* [Data supplied]:
(** * AI-Enhanced Snake Game: the decision-making core

    A shallow embedding of three classes of the game's AI layer and the
    properties of them that the specification states:

    - [DifficultyManager] (src/js/ai/DifficultyManager.js): the adaptive
      speed controller;
    - [DangerPredictor] (src/js/ai/HintSystem.js): per-cell danger scoring;
    - [PathfindingEngine] (src/js/ai/HintSystem.js): A* search and the
      ranking of fallback moves.

    Conventions.  Grid coordinates, scores and times in milliseconds are
    JavaScript numbers that hold integers; they are modelled as [Z].
    Quotients of integers (averages, the area ratio) are modelled as exact
    rationals [Q].  A [Set] or [Map] keyed by the string [`${x},${y}`] is
    modelled as a [gset] or [gmap] keyed by the position itself: on integer
    coordinates the string key is injective.  Loops that JavaScript runs
    until a condition fails are modelled with fuel; [None] marks exhausted
    fuel, and the theorems show it never arises. *)

From Stdlib Require Import ZArith List Lia QArith Qround Qminmax Reals Lra String Sorted.
From stdpp Require Import gmap.

Local Open Scope Z_scope.

Set Warnings "-clear-no-such-hyp".

(** A grid position, the object [{x, y}] of the source. *)
Record Pos : Type := mkPos { x : Z; y : Z }.

#[global] Instance Pos_eq_dec : EqDecision Pos.
Proof. solve_decision. Defined.

#[global] Instance Pos_countable : Countable Pos.
Proof.
  refine (inj_countable' (fun p => (x p, y p)) (fun q => mkPos (fst q) (snd q)) _).
  intros []; reflexivity.
Defined.

(** ** DifficultyManager *)

Module Difficulty.

(** Configuration set once by the constructor and never reassigned. *)
Definition baseSpeed : Z := 150.
Definition minSpeed : Z := 50.
Definition maxSpeed : Z := 300.
Definition maxHistoryLength : nat := 10.
Definition speedIncreaseThreshold : Z := 3.
Definition speedDecreaseThreshold : Z := 2.
Definition speedAdjustmentAmount : Z := 15.

(** The argument of [recordGameEnd]. *)
Record GameStats : Type := mkGameStats {
  stats_score : Z;
  stats_length : Z;
  stats_survivalTime : Z;
  stats_foodCollected : Z
}.

(** An entry of [performanceHistory]. *)
Record GameData : Type := mkGameData {
  score : Z;
  snakeLength : Z;
  survivalTime : Z;
  foodCollected : Z;
  averageCollectionTime : Q;
  finalSpeed : Z;
  timestamp : Z
}.

(** The mutable fields of a [DifficultyManager] instance. *)
Record DifficultyManager : Type := mkDifficultyManager {
  performanceHistory : list GameData;
  currentSpeed : Z;
  consecutiveSuccesses : Z;
  recentDeaths : Z;
  gameStartTime : Z;
  lastFoodTime : Z;
  foodCollectionTimes : list Z
}.

(** The state the constructor builds when nothing was saved. *)
Definition initial : DifficultyManager :=
  {| performanceHistory := [];
     currentSpeed := baseSpeed;
     consecutiveSuccesses := 0;
     recentDeaths := 0;
     gameStartTime := 0;
     lastFoodTime := 0;
     foodCollectionTimes := [] |}.

Definition set_currentSpeed (v : Z) (dm : DifficultyManager) : DifficultyManager :=
  {| performanceHistory := performanceHistory dm;
     currentSpeed := v;
     consecutiveSuccesses := consecutiveSuccesses dm;
     recentDeaths := recentDeaths dm;
     gameStartTime := gameStartTime dm;
     lastFoodTime := lastFoodTime dm;
     foodCollectionTimes := foodCollectionTimes dm |}.

Definition set_consecutiveSuccesses (v : Z) (dm : DifficultyManager) : DifficultyManager :=
  {| performanceHistory := performanceHistory dm;
     currentSpeed := currentSpeed dm;
     consecutiveSuccesses := v;
     recentDeaths := recentDeaths dm;
     gameStartTime := gameStartTime dm;
     lastFoodTime := lastFoodTime dm;
     foodCollectionTimes := foodCollectionTimes dm |}.

Definition set_recentDeaths (v : Z) (dm : DifficultyManager) : DifficultyManager :=
  {| performanceHistory := performanceHistory dm;
     currentSpeed := currentSpeed dm;
     consecutiveSuccesses := consecutiveSuccesses dm;
     recentDeaths := v;
     gameStartTime := gameStartTime dm;
     lastFoodTime := lastFoodTime dm;
     foodCollectionTimes := foodCollectionTimes dm |}.

Definition set_performanceHistory (v : list GameData) (dm : DifficultyManager)
  : DifficultyManager :=
  {| performanceHistory := v;
     currentSpeed := currentSpeed dm;
     consecutiveSuccesses := consecutiveSuccesses dm;
     recentDeaths := recentDeaths dm;
     gameStartTime := gameStartTime dm;
     lastFoodTime := lastFoodTime dm;
     foodCollectionTimes := foodCollectionTimes dm |}.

* [About this exercise]:
Stopping at the line containing "ranking of fallback moves.", please repeat exactly every line from the very start of the entries, that line included, and nothing more.

* [Answer space]:
(** * AI-Enhanced Snake Game: the decision-making core

    A shallow embedding of three classes of the game's AI layer and the
    properties of them that the specification states:

    - [DifficultyManager] (src/js/ai/DifficultyManager.js): the adaptive
      speed controller;
    - [DangerPredictor] (src/js/ai/HintSystem.js): per-cell danger scoring;
    - [PathfindingEngine] (src/js/ai/HintSystem.js): A* search and the
      ranking of fallback moves.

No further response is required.